MicroProse Soccer is an association football video game published by MicroProse in 1988. The original Commodore 64 version was developed by Sensible Software and ported to other systems. In the United States, the game was released as Keith Van Eron's Pro Soccer, named after Keith Van Eron.

Designed by Jon Hare and programmed by Chris Yates, they adapted the gameplay format of arcade video game Tehkan World Cup (1985) while adding their own elements to create MicroProse Soccer. It is the forerunner of the 16-bit Sensible Soccer series.

== Gameplay ==
The game can simulate a full 11-a-side game of football on a grass pitch, or 6-a-side soccer, based on the American indoor league of the time.
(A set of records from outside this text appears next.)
(** ** The counter of transactions

    Nothing in the delivery of a transaction but [DeliverTx] itself changes the counter of the
    transactions of the block. *)

Definition same_counter `{Arbo, Lru} (s s' : State) : Prop := txCounter s' = txCounter s.

#[export] Instance same_counter_preorder `{Arbo, Lru} : PreOrder same_counter.
Proof. unfold same_counter. split; [done|]. intros ? ? ? ? ?. congruence. Qed.

Section counter.
Context `{Arbo, Lru, Proto, EthCrypto, !ProofLibs}.

Lemma same_counter_on_Tx {A} (m : GoM TreeTx A) : keeps same_counter (on_Tx m).
Proof. intros s. unfold on_Tx, zoom. by destruct (m (STx s)). Qed.

Lemma same_counter_notify e : keeps same_counter (notify e).
Proof. by intros s. Qed.

Lemma same_counter_cache_Get k : keeps same_counter (cache_Get k).
Proof. intros s. unfold cache_Get. by destruct (lru_get (voteCache s) k). Qed.

(** Unfolds the operations down to those of the transaction of the trees. *)
Ltac head t := match t with ?f _ => head f | _ => t end.
Ltac counter_step :=
  first
    [ apply same_counter_on_Tx | apply same_counter_notify | apply same_counter_cache_Get | keeps_step
    | match goal with
      | |- keeps _ (modify _) => by intros ?s
      | |- keeps _ (deferring _ _) => fail 1
      | |- keeps _ ?m => let h := head m in unfold h
      end ].

Lemma same_counter_CacheDel id : keeps same_counter (CacheDel id).
Proof. repeat counter_step. Qed.

Lemma same_counter_AddTx ch vks tx c : keeps same_counter (AddTx ch vks tx c).
Proof.
  repeat first [counter_step | apply keeps_deferring; [apply _|intros ?; apply same_counter_CacheDel|]].
Qed.

(** Whatever becomes of a transaction, the counter goes up by one; the listeners are told of an
    accepted one with the counter before. *)
Lemma DeliverTx_counter tm_Hash content a a' r :
  DeliverTx tm_Hash content a = (a', Ok r) ->
  txCounter (AppState a') = i32 (txCounter (AppState a) + 1) /\
  (Code r = 0 -> exists s h, AppState a' =
     set_txCounter (i32 (txCounter (AppState a) + 1)) (notified (OnNewTx (tm_Hash content) h (txCounter (AppState a))) s)).
Proof.
  unfold DeliverTx, deferring. intros Hr.
  match type of Hr with (let (_, _) := ?x in _) = _ => destruct x as [a1 o] eqn:Hm end. injection Hr as <- ->.
  apply bind_Ok in Hm as (x & y & Hg & Hm). injection Hg as <- <-.
  destruct (VochainTx_Unmarshal content (app_chainID a)) as [tx|e|w]; [| |done].
  2:{ apply ret_Ok in Hm as [-> <-]. by split. }
  apply bind_Ok in Hm as (res & a2 & Hc & Hm).
  assert (Hs : txCounter (AppState a2) = txCounter (AppState a)).
  { apply catch_Ok in Hc.
    assert (Hk : keeps (fun a b => same_counter (AppState a) (AppState b)) (app_AddTx tx true)).
    { intros b. unfold app_AddTx. rewrite (bind_run_Ok get _ b b b eq_refl). unfold on_State, zoom.
      pose proof (same_counter_AddTx (app_chainID b) (ZkVKs b) tx true (AppState b)) as Hb.
      by destruct (AddTx _ _ _ _ (AppState b)) as [s o]. }
    destruct Hc as [(z & Hc & _) | (z & Hc & _)]; exact (keeps_run _ _ _ _ _ Hk Hc). }
  destruct res as [e|response].
  - apply ret_Ok in Hm as [-> <-]. split; [|done]. cbn. by rewrite Hs.
  - apply bind_Ok in Hm as (b & a3 & Hg & Hm). injection Hg as <- <-.
    apply bind_Ok in Hm as ([] & a4 & Hn & Hm). apply ret_Ok in Hm as [-> <-].
    apply zoom_run in Hn as (s & Hn & ->). unfold TxCounter in Hn. rewrite bind_gets in Hn. apply notify_Ok in Hn as ->.
    cbn. rewrite Hs. split; [done|]. intros _. eexists _, _. reflexivity.
Qed.
End counter.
A single player can work through a World Cup (or Indoor League) tournament, or take on a series of increasingly tougher computer teams. A two-player friendly can be played head to head.

The control method was designed to be as simple as possible, lending itself to fast and flowing football (in the manner of the later Sensible Soccer). A quick tap of the fire button passed forward, a longer hold of the button chipped the ball at height. Pushing backwards and fire did an overhead kick. Pushing forwards and fire took a shot.
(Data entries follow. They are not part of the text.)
(* ===== verification/Sample.v ===== *)
(** * A concrete environment

    Instances of the third-party parameters, with their laws, and the state of a node
    whose database has just been created.  The witnesses of the theorems run the model
    on them.  The file holds no property of the program. *)

From stdpp Require Import base option list strings gmap.
From Stdlib Require Import ZArith Lia.
From S2P Require Import Prelude GoMonad GoLib Sha256 Models External Codecs Ethereum Tree StateDB.
From S2P Require Import StateTrees State StateFacts Account AccountFacts Process ProcessFacts.
From S2P Require Import Transaction TxFacts Lifecycle.

(** ** arbo *)

Record sample_tree := mkSampleTree { st_leaves : gmap bytes bytes; st_levels : Z }.

(** A digest of the leaves, in 32 octets; zero when there are none. *)
Definition sample_root (t : sample_tree) : bytes :=
  be_bytes 32 (fold_left (fun h kv => (h * 1000003 + be_val kv.1 * 257 + be_val kv.2 + 1) mod 2 ^ 256)
                 (map_to_list (st_leaves t)) 0).

Definition sample_set_root (t : sample_tree) (r : bytes) : error + sample_tree :=
  if bool_decide (r = sample_root t) then inr t else inl (Errorf "root not found").

#[export] Instance sample_Arbo : Arbo := {|
  arbo := sample_tree;
  arbo_new _ l := mkSampleTree ∅ l;
  arbo_get t k := match st_leaves t !! k with Some v => inr v | None => inl arbo_ErrKeyNotFound end;
  arbo_add t k v :=
    match st_leaves t !! k with
    | Some _ => inl (Errorf "key already exists")
    | None => if 8 * blen k <=? st_levels t
              then inr (mkSampleTree (<[k := v]> (st_leaves t)) (st_levels t))
              else inl (Errorf "key too long")
    end;
  arbo_update t k v :=
    match st_leaves t !! k with
    | Some _ => inr (mkSampleTree (<[k := v]> (st_leaves t)) (st_levels t))
    | None => inl arbo_ErrKeyNotFound
    end;
  arbo_root := sample_root;
  arbo_set_root := sample_set_root;
  arbo_snapshot := sample_set_root;
  arbo_iter A t f a :=
    fold_left (fun acc kv => fst (f acc kv.1 kv.2)) (map_to_list (st_leaves t)) a;
|}.

#[export] Instance sample_ArboLaws : ArboLaws.
Proof.
  refine {| leaves := st_leaves; levels := st_levels |}; simpl.
  - done.
  - done.
  - intros h l. reflexivity.
  - done.
  - by intros t k v ->.
  - by intros t k ->.
  - intros t k ->. by eexists.
  - intros t k v t'. destruct (st_leaves t !! k) eqn:E; [done|].
    destruct (_ <=? _); [|done]. by intros [= <-].
  - intros t k v t'. destruct (st_leaves t !! k) eqn:E; [|done]. by intros [= <-].
  - intros t k v [x ->] _. by eexists.
  - by intros t k v ->.
  - intros t r t'. unfold sample_set_root. case_bool_decide; [|done]. by intros [= <-].
  - intros t. exists t. unfold sample_set_root. by rewrite bool_decide_eq_true_2.
Defined.

#[export] Instance sample_ArboIterBranch : ArboIterBranch.
Proof. intros A t f a. exists (map_to_list (st_leaves t)). split; [done|]. reflexivity. Qed.

(** ** golang-lru: a cache that never evicts *)

#[export] Instance sample_Lru : Lru := {|
  lru := gmap cache_key cache_val;
  lru_get c k := (c, c !! k);
  lru_add c k v := <[k := v]> c;
  lru_remove c k := delete k c;
  lru_keys c := (map_to_list c).*1;
  lru_len c := Z.of_nat (size c);
  lru_resize c _ := c;
|}.

#[export] Instance sample_LruLaws : LruLaws.
Proof.
  refine {| entries := fun c : @lru sample_Lru => c : gmap cache_key cache_val |}; simpl; try done.
  - intros c k v. by rewrite lookup_insert_eq.
  - intros c k. rewrite list_elem_of_fmap. split.
    + intros ([k' v] & -> & Hin%elem_of_map_to_list). by eexists.
    + intros [v Hv]. exists (k, v). split; [done|]. by apply elem_of_map_to_list.
Defined.

(** ** go-ethereum: a signature carries the address of its signer *)

Definition pad20 (b : bytes) : bytes :=
  if (20 <? String.length b)%nat then bdrop (String.length b - 20) b
  else zeros (20 - String.length b) +:+ b.

Lemma pad20_length b : (String.length (pad20 b) =? 20)%nat = true.
Proof.
  apply Nat.eqb_eq. unfold pad20. destruct (Nat.ltb_spec 20 (String.length b)).
  - rewrite length_bdrop. lia.
  - rewrite string_length_app, length_zeros. lia.
Qed.

Definition addr_of (b : bytes) : Address := mkAddress (pad20 b) (pad20_length b).

Lemma addr_of_bytes a : addr_of (addr_bytes a) = a.
Proof.
  apply address_eq. simpl. unfold pad20. by rewrite addr_bytes_length.
Qed.

#[export] Instance sample_EthCrypto : EthCrypto := {|
  ecdsa_pub := Address;
  Keccak256 := sha256;
  BytesToAddress := addr_of;
  SigToPub _ sig := inr (addr_of (btake 20 sig));
  CompressPubkey pk := addr_bytes pk +:+ zeros 13;
  DecompressPubkey b := inr (addr_of (btake 20 b));
  FromECDSAPub pk := addr_bytes pk +:+ zeros 45;
  UnmarshalPubkey b := inr (addr_of (btake 20 b));
  PubkeyToAddress pk := pk;
|}.

Lemma addr_of_prefix a x : addr_of (btake 20 (addr_bytes a +:+ x)) = a.
Proof. by rewrite btake_app, addr_of_bytes by apply addr_bytes_length. Qed.

#[export] Instance sample_EthCryptoLaws : EthCryptoLaws.
Proof.
  split.
  - apply addr_of_bytes.
  - apply length_sha256.
  - intros pk. cbn [CompressPubkey sample_EthCrypto].
    by rewrite string_length_app, addr_bytes_length, length_zeros.
  - intros pk. cbn [DecompressPubkey CompressPubkey sample_EthCrypto]. f_equal. apply addr_of_prefix.
  - intros pk. cbn [UnmarshalPubkey FromECDSAPub sample_EthCrypto]. f_equal. apply addr_of_prefix.
Qed.

#[export] Existing Instance sample_Proto.
#[export] Existing Instance sample_ProtoLaws.

(** The signature of [a] on anything. *)
Definition sign (a : Address) : bytes := addr_bytes a +:+ zeros 45.

(** ** A new node *)

Definition nil_tx : TreeTx := mkTreeTx empty_DB ∅.
Definition nil_state : State := mkState empty_DB nil_tx (mkTreeView "" (mkSampleTree ∅ 256)) false ∅
  false [] 0 [] 0 "".

Definition state0 : State :=
  match NewState empty_DB ∅ with Ok s => s | _ => nil_state end.

(** The state a computation ends in, and its outcome. *)
Definition run_state {A} (m : GoM State A) (s : State) : State := (m s).1.
Definition run_out {A} (m : GoM State A) (s : State) : outcome A := (m s).2.

Lemma state0_eq : NewState empty_DB ∅ = Ok state0.
Proof.
  assert (Hok : is_ok (NewState empty_DB ∅) = true) by (vm_compute; reflexivity).
  unfold state0. by destruct (NewState empty_DB ∅).
Qed.

(** The new node is in a well-formed state. *)
Lemma state0_wf : wf state0.
Proof.
  apply (NewState_wf _ _ _ state0_eq). split.
  - exists (default (mkSampleTree ∅ 0) (db_trees (Store state0) !! main_key)).
    split; [vm_compute; reflexivity|]. split; [vm_compute; reflexivity|].
    intros []; vm_compute; reflexivity.
  - intros []; vm_compute; reflexivity.
Qed.

Lemma run_eq {A} (m : GoM State A) s r : run_out m s = r -> m s = (run_state m s, r).
Proof. unfold run_out, run_state. intros <-. apply surjective_pairing. Qed.

(** ** A node with two funded accounts, a burn account and transaction costs *)

Definition alice : Address := addr_of "alice".
Definition bob : Address := addr_of "bob".

Definition setup : GoM State unit :=
  SetAccount alice (mkAccount 1000 0 "ipfs://alice" [] 0);;
  SetAccount bob (mkAccount 50 7 "ipfs://bob" [] 0);;
  SetAccount BurnAddress (mkAccount 0 0 "" [] 0);;
  SetTxCost SEND_TOKENS 10;;
  SetTxCost COLLECT_FAUCET 4.

Definition state1 : State := run_state setup state0.

Lemma state1_wf : wf state1.
Proof.
  assert (Hk : keeps spreserves setup) by (unfold setup; keeps_auto).
  exact (proj2 (Hk state0) state0_wf).
Qed.

(** ** Proof libraries that accept the proof ["ok"] *)

#[export] Instance sample_ProofLibs : ProofLibs := {|
  arbo_hash _ b := inr (sha256 b);
  arbo_CheckProof _ _ _ _ proof := inr (bool_decide (proof = "ok"));
  arbo_BytesToBigInt := be_val;
  ecdsa_add_base pk _ := pk;
  blind_pub := Address;
  blind_sig := bytes;
  NewPublicKeyFromECDSA b := inr (addr_of b);
  NewSignatureFromBytesUncompressed b := inr b;
  blind_Verify _ sig _ := bool_decide (sig = "ok");
  blind_add_base pk _ := pk;
  BytesToHash b := b;
  mapbased_VerifyProof _ _ _ _ _ := None;
  minime_ParseMinimeValue b := Some (be_val b);
  minime_VerifyProof _ _ _ _ _ _ := None;
  snark_vk := unit;
  snark_proof := list string;
  ProofStringToProof a _ _ := inr a;
  PublicSignalsStringToPublicSignals _ := inr [];
  snark_Verify _ proof _ := bool_decide (proof = ["ok"]);
  X25519_base b := inr (sha256 b);
|}.

(** ** A node with a treasurer, an oracle and two processes *)

Definition carol : Address := addr_of "carol".

Definition pid1 : bytes := zeros 31 +:+ "1".
Definition pid2 : bytes := zeros 31 +:+ "2".

(** An interruptible process of [alice], with a census that may change, from block 5 to
    block 15. *)
Definition process1 : Process :=
  mkProcess pid1 (addr_bytes alice) 5 10 "root" (Some "ipfs://census") [] [] None READY
    (Some (mkEnvelopeType false false false false false))
    (Some (mkProcessMode true true true false false))
    (Some (mkProcessVoteOptions 1 3 0 0 0)) OFF_CHAIN_TREE [] None None None "" None "" 0 None 0.

(** The same with encrypted votes, not interruptible. *)
Definition process2 : Process :=
  mkProcess pid2 (addr_bytes alice) 5 10 "root" (Some "ipfs://census")
    (replicate 16 "") (replicate 16 "") None READY
    (Some (mkEnvelopeType false false true false false))
    (Some (mkProcessMode true false false false false))
    (Some (mkProcessVoteOptions 1 3 0 0 0)) OFF_CHAIN_TREE [] None None None "" None "" 0 None 0.

Definition setup2 : GoM State unit :=
  SetTreasurer carol 3;;
  AddOracle bob;;
  SetTxCost SET_PROCESS_STATUS 1;;
  SetTxCost SET_PROCESS_RESULTS 1;;
  SetTxCost NEW_PROCESS 2;;
  AddProcess process1;;
  AddProcess process2.

Definition state2 : State := run_state setup2 state1.

Lemma state2_wf : wf state2.
Proof.
  assert (Hk : keeps spreserves setup2) by (unfold setup2; keeps_auto).
  exact (proj2 (Hk state1) state1_wf).
Qed.

(** The same at height 20, after the end of the processes. *)
Definition state2_late : State := SetHeight 20 state2.

Lemma state2_late_wf : wf state2_late.
Proof. apply wf_SetHeight, state2_wf. Qed.

Lemma state2_keyed : keyed state2.
Proof.
  assert (Hk0 : keyed state0).
  { assert (Hv : sview state0 TreeProcess = ∅) by (vm_compute; reflexivity).
    intros pid p. unfold process, process_leaf. by rewrite Hv, lookup_empty. }
  assert (Hk1 : keeps evolves setup) by (unfold setup; keeps_auto).
  assert (Hk2 : keeps evolves setup2).
  { unfold setup2, SetTreasurer. keeps_auto. }
  destruct (Hk1 state0 state0_wf Hk0) as (Hwf1 & Hk1' & _).
  by destruct (Hk2 state1 Hwf1 Hk1') as (_ & ? & _).
Qed.

(** A transaction signed by [a]. *)
Definition signed (a : Address) (t : TxPayload) : VochainTx :=
  mkVochainTx (Some (mkTx (Some t))) (Some "body") (Some (sign a)) (sha256 "body").

Lemma state_process_sample s pid p :
  process s pid = Some p -> exists x, process_leaf s pid = Some x /\ SDB_Process x = Some p.
Proof. unfold process. intros (x & Hx & Hp)%bind_Some. eauto. Qed.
Most unusual was the "banana kick", the strength of which could be varied among three settings in the options menu. By pushing diagonally as a shot was taken, the ball would swerve in the air to get round defenders and goalkeeper. Rival game Kick Off would also add this after-touch feature.
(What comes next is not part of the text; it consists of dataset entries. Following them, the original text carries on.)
Lemma oracles_correct_witness :
  exists s1, IsOracle bob (run_state (AddOracle bob) state1) = (s1, Ok true).
Proof.
  destruct (oracles_correct bob state1 (run_state (AddOracle bob) state1)) as [Hadd _].
  - exact state1_wf.
  - exact state1_oracle_keys.
  - destruct Hadd as (_ & His & _); [|exact His]. apply run_eq. vm_compute. reflexivity.
Defined.

(** The transaction of [alice] as it is sent to the node. *)
Definition send_content : bytes :=
  default "" (b ← marshal (mkTx (Some (Tx_SendTokens send_body)));
              marshal (mkSignedTx b (Some (sign alice)))).
Definition app1 : BaseApplication := mkApp state1 0 0 0 "dev" [].

Lemma CheckTx_read_only_witness :
  supply (AppState (CheckTx false send_content app1).1) = supply state1.
Proof.
  destruct (CheckTx_read_only false send_content app1 _ _ state1_wf (surjective_pairing _)) as (_ & Hv & _).
  unfold supply. rewrite Hv. reflexivity.
Defined.

(** [carol] creates an account with a package of [alice] that costs nothing to collect. *)
Definition state_free : State := run_state (SetTxCost COLLECT_FAUCET 0) state1.

Lemma state_free_wf : wf state_free.
Proof. exact (proj2 (spreserves_SetTxCost COLLECT_FAUCET 0 state1) state1_wf). Qed.

Definition faucet_body : SetAccountInfoTx :=
  mkSetAccountInfoTx 0 (Some "ipfs://carol") (addr_bytes carol)
    (Some (mkFaucetPackage (Some (mkFaucetPayload 9 (addr_bytes carol) 100)) (Some (sign alice)))).
Definition faucet_tx : VochainTx := signed carol (Tx_SetAccountInfo faucet_body).
Definition faucet_check : GoM State setAccountInfoTxCheckValues :=
  SetAccountInfoTxCheck (VTx faucet_tx) (SignedBody faucet_tx) (Signature faucet_tx).
Definition faucet_values : setAccountInfoTxCheckValues :=
  mkSetAccountInfoValues carol carol alice true true.

Lemma rejected_tx_keeps_account_witness :
  exists s' r, AddTx "dev" [] faucet_tx true state_free = (s', r) /\ is_ok r = false /\
    account s' carol = Some (mkAccount 0 0 "ipfs://carol" [] 0).
Proof.
  edestruct (rejected_tx_keeps_account "dev" [] faucet_tx faucet_body faucet_values state_free
               (run_state faucet_check state_free)) as [_ Hrej].
  - exact state_free_wf.
  - reflexivity.
  - vm_compute. reflexivity.
  - apply (run_eq faucet_check). vm_compute. apply (f_equal Ok). f_equal; apply address_eq; reflexivity.
  - reflexivity.
  - reflexivity.
  - apply (run_eq (CreateAccount carol "ipfs://carol" [] 0)). vm_compute. reflexivity.
  - exact Hrej.
Defined.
Most versions featured a simulated "action replay" after a goal was scored, with the C64 version featuring black & white stripes to resemble a video rewinding.

==Development==
The game was designed by Jon Hare and programmed by Chris Yates. Hare cited the arcade video game Tehkan World Cup, released by Tehkan (Tecmo) in 1985, as the basis and the inspiration for the game. He referred to it as an "arcade conversion" of Tehkan World Cup, but said it was not "a carbon copy" as they also added their "own elements" to the gameplay. Tehkan World Cup used a trackball to control the direction and speed of the shot, which they incorporated into the game by adapting the game physics for more conventional joystick controls.

Preview pictures of the game appeared in an issue of Zzap!64 magazine, with a plea for a publisher to come forward.

The Electronic Pencil Company ported the game to the Amiga and Atari ST. The programmer created a 6502 emulator, transferring the game code and logic to the 16-bit machines.

==Reception==

Crash gave 90% for the game.

The game was voted Best 8-bit Simulation of the Year at the Golden Joystick Awards. In the Spectrum sales charts, it briefly reached the number one position before being replaced by Kenny Dalglish Soccer Manager. In the all-formats charts, the game was kept off the top position by Robocop, which had been at number one for a record eighteen weeks.

Review scores
| Publication | Score |
|---|---|
| Crash | 90% |
| Sinclair User | 75% |
| Your Sinclair | 82% |
| Zzap!64 | 97% |

Awards
| Publication | Award |
|---|---|
| Zzap!64 | Gold Medal |
| Crash | Crash Smash |

==Legacy==
MicroProse Soccer was the basis for the Sensible Soccer series, which was created by the same designer Jon Hare and programmer Chris Yates.

In 2023, a spiritual sequel Tiny Football was released by MicroProse on Steam. The original game is also available on the platform.